One of the next decisions I needed to make was about the GPS.  I decided to retain my KLN94 as my primary GPS. While there are other more capable GPS systems, I decided to keep what I have.  Weighing the additional cost of a newer GPS against where I’m at in my flying—I just couldn’t justify spending the extra money at this point. In addition, many of the non-WAAS features displayed on the newer GPS are now more readily available and presented in my direct field of view and more clearly on the Aspen MFD.

Next we discussed the Remote Sensor Module (RSM) placement. The RSM contains the magnetometer, back-up GPS and OAT probe.  As many who have had installations of magnetometer based systems, the placement of these devices is extremely important.  In the case of the Aspen multi-display installation there are two. One needs to be installed on the top of the aircraft with a clear path to the sky to ensure GPS reception for the back-up GPS. The other can be installed anywhere on the bottom or top of the aircraft.  We chose to install the top mounted RSM on the top of the fuselage just behind the passenger compartment and the other in the wing.

RSM and wing mount

RSM upper shim fabricated by Santa Fe Aero

RSM assembly - RSM installed in upper shim mount

RSM external mount behind passenger compartment

Categories: Aspen installation
  1. February 15, 2010 at 3:36 am

    As you watch everything coming together, I imagine your excitement level is pegged at 110%. Thank you for creating this blog and allowing us to follow your journey to an amazing new panel.

    Philip Wilson-Aerorush.com

  2. Walter
    February 15, 2010 at 12:00 pm

    In case of a PFD1000 failure, wouldn’t the MFD1000 receive it’s data (magnetometer, back-up GPS)from the second RSM? A bottom mounted RSM may have some problems receiving GPS signals.
    Regards

    Walter

  3. Bob
    February 15, 2010 at 8:53 pm

    Great idea to give an example to follow. Would like to see you panel before and after.
    Am looking into installing just the PFD Pro in my Bonanza.

    Where can I find information on the “flush mount” option, mentioned in the February 2010 issue of the American Bonanza Society magazine page 38 (www.bonanza.org)?

  4. MikeK
    February 17, 2010 at 2:08 am

    I share Walter’s question about the second RSM. I’m planning a 3-screen installation in an SNJ-6, which has pretty limited real estate on the top of the fuselage, and the Avidyne antenna and the main GPS antenna will be competing for space with the two RSMs. Moving one to the bottom would be great, but then if I lost the top RSM, I’d lose the emergency GPS functionality.

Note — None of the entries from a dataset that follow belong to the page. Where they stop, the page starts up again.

(** * Alphabet <-> Number quiz: a shallow embedding of [script.js]

    The development follows the source file class by class:
    [QuestionGenerator], [Timer], [ScoreTracker] and [QuizGame].  The
    browser is represented by what the code observes of it: clock
    readings are passed in as arguments, the scheduler's pending
    [setInterval] / [setTimeout] closures are explicit fields, and the
    calls made on the [UIManager] are collected in a log. *)

From Stdlib Require Import ZArith List String Ascii Bool Lia DecimalString.
From Stdlib Require Import Floats.
Import ListNotations.

Open Scope string_scope.
Open Scope list_scope.
Open Scope Z_scope.

(** ** The JavaScript built-ins the code relies on *)

Module Js.

(** A string-or-absent argument: [None] stands for [null] and
    [undefined], the two absent values the code guards against. *)
Definition value := option string.

(** [!v] is false exactly for a non-empty string. *)
Definition truthy (v : value) : bool :=
  match v with
  | Some s => negb (s =? "")%string
  | None => false
  end.

(** Strings are sequences of 7-bit ASCII characters, and on such
    strings [trim] and [toUpperCase] below are exactly
    [String.prototype.trim] and [String.prototype.toUpperCase]: the
    white space in that range is TAB, LF, VT, FF, CR and SPACE, and
    the letters with an upper case are a to z.  Characters above 127
    are kept as opaque letters without case that are not white space;
    JavaScript treats some of them otherwise (it trims U+00A0 and
    U+FEFF, and maps U+0131 to I and U+017F to S), so a property that
    depends on what these two built-ins do to its input is stated for
    ASCII input ([Spec.asciiOnly]). *)
Definition isWhiteSpace (c : ascii) : bool :=
  let n := nat_of_ascii c in
  (((9 <=? n) && (n <=? 13)) || (n =? 32))%nat.

Fixpoint dropWhile {A : Type} (p : A -> bool) (l : list A) : list A :=
  match l with
  | [] => []
  | x :: l' => if p x then dropWhile p l' else l
  end.

Fixpoint takeWhile {A : Type} (p : A -> bool) (l : list A) : list A :=
  match l with
  | [] => []
  | x :: l' => if p x then x :: takeWhile p l' else []
  end.

Definition trimChars (l : list ascii) : list ascii :=
  rev (dropWhile isWhiteSpace (rev (dropWhile isWhiteSpace l))).

(** [s.trim()] *)
Definition trim (s : string) : string :=
  string_of_list_ascii (trimChars (list_ascii_of_string s)).

Definition upperChar (c : ascii) : ascii :=
  let n := nat_of_ascii c in
  if ((97 <=? n) && (n <=? 122))%nat then ascii_of_nat (n - 32) else c.

(** [s.toUpperCase()] *)
Definition toUpperCase (s : string) : string :=
  string_of_list_ascii (map upperChar (list_ascii_of_string s)).

Definition isDigit (c : ascii) : bool :=
  let n := nat_of_ascii c in ((48 <=? n) && (n <=? 57))%nat.

Definition digitValue (c : ascii) : Z := Z.of_nat (nat_of_ascii c - 48).

Definition digitsValue (ds : list ascii) : Z :=
  fold_left (fun acc c => 10 * acc + digitValue c) ds 0.

(** [parseInt(s, 10)]: skip leading white space, read an optional sign,
    then the longest run of decimal digits; [None] is [NaN].  The
    result is kept as the exact integer (the rounding of integers
    beyond 2^53 to a double is not represented). *)
Definition parseInt10 (s : string) : option Z :=
  let l := dropWhile isWhiteSpace (list_ascii_of_string s) in
  let '(sign, body) :=
    match l with
    | "-"%char :: r => (-1, r)
    | "+"%char :: r => (1, r)
    | _ => (1, l)
    end in
  match takeWhile isDigit body with
  | [] => None
  | ds => Some (sign * digitsValue ds)
  end.

(** [n.toString()] for an integer-valued number. *)
Definition numberToString (n : Z) : string :=
  NilZero.string_of_int (Z.to_int n).

(** The double that holds a count (an array length). *)
Definition numberOfNat (n : nat) : float :=
  PrimFloat.of_uint63 (Uint63.of_Z (Z.of_nat n)).

(** [Math.round(x)] for a finite double: the integer closest to [x],
    a tie going to the larger one, computed on the exact value
    [m * 2^e] the double denotes. *)
Definition mathRound (x : float) : Z :=
  match Prim2SF x with
  | S754_finite s m e =>
      let v := if s then Z.neg m else Z.pos m in
      if 0 <=? e then v * 2 ^ e
      else (2 * v + 2 ^ (- e)) / 2 ^ (1 - e)
  | _ => 0
  end.

End Js.

(** ** Configuration *)

Module CONFIG.
Definition TOTAL_QUESTIONS : nat := 10.
Definition QUESTION_TIME_LIMIT : Z := 10.
Definition MIN_NUMBER : Z := 1.
Definition MAX_NUMBER : Z := 26.
End CONFIG.

(** ** Questions *)

Module Question.
Record t : Type := mk {
  id : string;
  type : string;
  prompt : string;
  correctAnswer : string;
  displayValue : string
}.
End Question.

(** ** class QuestionGenerator *)

Module QuestionGenerator.

Definition questionTypes : list string :=
  ["alphabet-to-number"; "number-to-alphabet"].

Definition alphabet : string := "ABCDEFGHIJKLMNOPQRSTUVWXYZ".

(** [alphabet[i]] as a one-character string (empty when out of range,
    which the callers below never reach). *)
Definition letterAt (i : nat) : string :=
  match String.get i alphabet with
  | Some c => String c ""
  | None => ""
  end.

(** What one call of [generateQuestion] draws from the environment:
    the two [Math.random()] rolls and the text of the fresh id. *)
Record Draw : Type := mkDraw {
  typeRoll : nat;
  valueRoll : nat;
  idText : string
}.

Definition generateAlphabetToNumberQuestion (questionId : string) (roll : nat)
  : Question.t :=
  let randomIndex := (roll mod 26)%nat in
  let letter := letterAt randomIndex in
  let correctNumber := Z.of_nat randomIndex + 1 in
  Question.mk questionId "alphabet-to-number"
    ("What number is the letter " ++ letter ++ "?")%string
    (Js.numberToString correctNumber)
    letter.

Definition generateNumberToAlphabetQuestion (questionId : string) (roll : nat)
  : Question.t :=
  let randomNumber := ((roll mod 26) + 1)%nat in
  let correctLetter := letterAt (randomNumber - 1) in
  Question.mk questionId "number-to-alphabet"
    ("What letter is number "
       ++ Js.numberToString (Z.of_nat randomNumber) ++ "?")%string
    correctLetter
    (Js.numberToString (Z.of_nat randomNumber)).

Definition getRandomQuestionType (roll : nat) : string :=
  nth (roll mod List.length questionTypes) questionTypes "".

Definition generateQuestion (d : Draw) : Question.t :=
  let questionType := getRandomQuestionType (typeRoll d) in
  let questionId := idText d in
  if (questionType =? "alphabet-to-number")%string
  then generateAlphabetToNumberQuestion questionId (valueRoll d)
  else generateNumberToAlphabetQuestion questionId (valueRoll d).

Definition normalizeAnswer (answer : string) : string :=
  Js.toUpperCase (Js.trim answer).

Definition validateAnswer (userAnswer correctAnswer : Js.value) : bool :=
  match userAnswer, correctAnswer with
  | Some u, Some c =>
      if negb (Js.truthy userAnswer) || negb (Js.truthy correctAnswer)
      then false
      else (normalizeAnswer u =? normalizeAnswer c)%string
  | _, _ => false
  end.

(** [/^[A-Z]$/.test(c)] on a one-character string *)
Definition isUpperLetter (c : ascii) : bool :=
  let n := nat_of_ascii c in ((65 <=? n) && (n <=? 90))%nat.

Definition isValidLetter (input : Js.value) : bool :=
  match input with
  | Some s =>
      if negb (Js.truthy input) then false
      else
        let normalized := Js.toUpperCase (Js.trim s) in
        match normalized with
        | String c "" => isUpperLetter c
        | _ => false
        end
  | None => false
  end.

  5. February 17, 2010 at 3:10 am

    I will not get back up GPS if the PFD fails. I made that choice because this situation would be a case where the on board GPS fails and the PFD fails I’d be stuck with no GPS. If one wants triple redundancy then the MFD RSM could be installed on top of the fuselage. Given the DA40’s curvature and the need for a big shim I decided that not having the GPS backup for the MFD was ok and that having the RSM in the wing made more sense. As always everything is a trade off.